Bee The Difference survey results published

The results of the Bee The Difference survey, which collected the experiences of more than 200 young survivors of the Manchester Arena attack, have been been published on the sixth anniversary of the attack.

The report highlights six ways that individuals and institutions can help to create change together. These include Bee visible, Bee compassionate, Bee experienced, Bee flexible, Bee patient and Bee proactive.

The survey was carried out in collaboration with the National Emergencies Trust and Lancaster Unversity.

The foreword to the report, written by nine young surveys behind the survey, says: "Since the attack, some of us have received incredible care from our loved ones, teachers, doctors and mental health professionals. But sadly some of us have also experienced upset and difficulties with the way that help was offered to us. For some of us, the support we really needed never came.

"In the six years since the attack there hasn’t been an opportunity to talk about all of this. Nobody has asked about the help we have or haven’t received. That matters because it means nobody can learn from what we, and so many others, have been through. The good and the bad."

The survey was launched in August 2022, with more than 200 people taking part.

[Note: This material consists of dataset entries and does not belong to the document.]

(** * Treemap (tmTreemap.h): nodes, flag invalidation, moves, joining

    A shallow embedding of the parts of [TmTreemap] and [TmNode] whose code
    is in [tmTreemap.h] ([getNode], [resetFlagUpToRoot], the empty [Move]),
    together with models of operations that the header only declares and
    documents ([Move::tryIt], [Move::undoIt], [effectOfJoining]).

    Pointers are addresses into a store; [None] is the C++ [NULL].  A
    dereference of [NULL] or of an address that holds no object, and a failed
    [assert], are the outcome [Fault]. *)

From stdpp Require Import gmap list.
From Stdlib Require Import ZArith Lia.

Local Open Scope Z_scope.

(** ** Outcomes of a call *)

Inductive result (A : Type) : Type :=
  | Done (a : A)
  | Fault
  | OutOfFuel.
Arguments Done {A} a.
Arguments Fault {A}.
Arguments OutOfFuel {A}.

#[global] Instance result_ret : MRet result := λ A a, Done a.
#[global] Instance result_bind : MBind result := λ A B k r,
  match r with
  | Done a => k a
  | Fault => Fault
  | OutOfFuel => OutOfFuel
  end.

Definition deref {A : Type} (o : option A) : result A :=
  match o with
  | Some a => Done a
  | None => Fault
  end.

(** ** Data *)

Definition addr := nat.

According to the results, 75 per cent of young survivors say they were psychologically injured by the attack, and 71 per cent have received professional support since the attack. 30 per cent received support within a month of the attack and 47 per cent were able to access support through their school.

29 per cent of the young survivors have never received professional support. The reasons for this include it not being offered, not being comfortable asking for it, not knowing where to find it and not feeling like they needed it.

HRH Prince William, The Prince of Wales said: “The nine young and incredible minds behind this project, and the many more who have contributed, are an inspiration – turning significant personal challenges into positive change.

This report makes clear that young people who have experienced the trauma of terrorism have needs unique to their age. These are minds that need the space to have their voices heard and feelings acknowledged.

We must listen to their stories now, in order to learn for the future. I look forward to seeing the change that it creates.”